### PROBLEM STATEMENT
The answer must consist of each line below that contains the string "Hraw".
+++
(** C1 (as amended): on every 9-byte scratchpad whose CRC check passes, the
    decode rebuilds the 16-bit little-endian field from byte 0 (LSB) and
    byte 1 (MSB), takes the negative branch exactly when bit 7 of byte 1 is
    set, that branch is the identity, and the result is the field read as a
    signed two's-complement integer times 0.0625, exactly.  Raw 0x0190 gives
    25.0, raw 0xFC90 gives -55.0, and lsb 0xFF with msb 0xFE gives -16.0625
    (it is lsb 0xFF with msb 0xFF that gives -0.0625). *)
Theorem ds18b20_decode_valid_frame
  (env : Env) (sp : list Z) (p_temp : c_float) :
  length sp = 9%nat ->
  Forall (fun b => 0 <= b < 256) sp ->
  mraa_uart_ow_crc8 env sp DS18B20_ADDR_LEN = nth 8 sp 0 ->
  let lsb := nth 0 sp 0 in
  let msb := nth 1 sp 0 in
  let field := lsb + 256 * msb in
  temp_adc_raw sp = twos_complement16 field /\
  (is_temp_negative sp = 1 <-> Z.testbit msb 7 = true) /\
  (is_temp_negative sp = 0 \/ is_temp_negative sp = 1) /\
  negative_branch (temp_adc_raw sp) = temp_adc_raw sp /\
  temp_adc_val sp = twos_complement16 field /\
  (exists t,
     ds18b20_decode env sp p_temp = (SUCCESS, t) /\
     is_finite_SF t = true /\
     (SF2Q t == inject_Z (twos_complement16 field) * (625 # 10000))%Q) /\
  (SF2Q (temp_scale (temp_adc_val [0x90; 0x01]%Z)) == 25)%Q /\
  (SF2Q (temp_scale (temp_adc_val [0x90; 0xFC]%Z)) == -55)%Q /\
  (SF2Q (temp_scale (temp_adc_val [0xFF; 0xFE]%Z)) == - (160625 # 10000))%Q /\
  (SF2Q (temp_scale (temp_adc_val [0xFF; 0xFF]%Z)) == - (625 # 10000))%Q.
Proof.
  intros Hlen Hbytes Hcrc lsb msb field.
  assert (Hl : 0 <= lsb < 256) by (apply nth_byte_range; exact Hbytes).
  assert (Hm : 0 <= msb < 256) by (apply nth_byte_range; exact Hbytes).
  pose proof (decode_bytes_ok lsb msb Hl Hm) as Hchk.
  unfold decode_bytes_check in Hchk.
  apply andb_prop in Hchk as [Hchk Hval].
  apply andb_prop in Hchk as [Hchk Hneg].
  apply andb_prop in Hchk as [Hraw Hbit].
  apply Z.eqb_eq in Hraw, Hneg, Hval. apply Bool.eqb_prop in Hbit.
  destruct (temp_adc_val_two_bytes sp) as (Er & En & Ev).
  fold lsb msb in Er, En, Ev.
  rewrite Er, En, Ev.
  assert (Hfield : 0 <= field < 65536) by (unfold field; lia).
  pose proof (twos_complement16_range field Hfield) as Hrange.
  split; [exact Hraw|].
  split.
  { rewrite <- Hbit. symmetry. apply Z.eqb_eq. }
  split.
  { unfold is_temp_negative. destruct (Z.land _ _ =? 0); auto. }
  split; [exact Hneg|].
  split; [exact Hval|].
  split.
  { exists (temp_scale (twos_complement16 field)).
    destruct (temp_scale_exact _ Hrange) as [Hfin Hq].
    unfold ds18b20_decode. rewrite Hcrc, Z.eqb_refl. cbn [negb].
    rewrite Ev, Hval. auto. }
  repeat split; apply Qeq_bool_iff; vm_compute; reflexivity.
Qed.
+++
### ANSWER TO THIS EXERCISE
  apply andb_prop in Hchk as [Hraw Hbit].
  apply Z.eqb_eq in Hraw, Hneg, Hval. apply Bool.eqb_prop in Hbit.
  split; [exact Hraw|].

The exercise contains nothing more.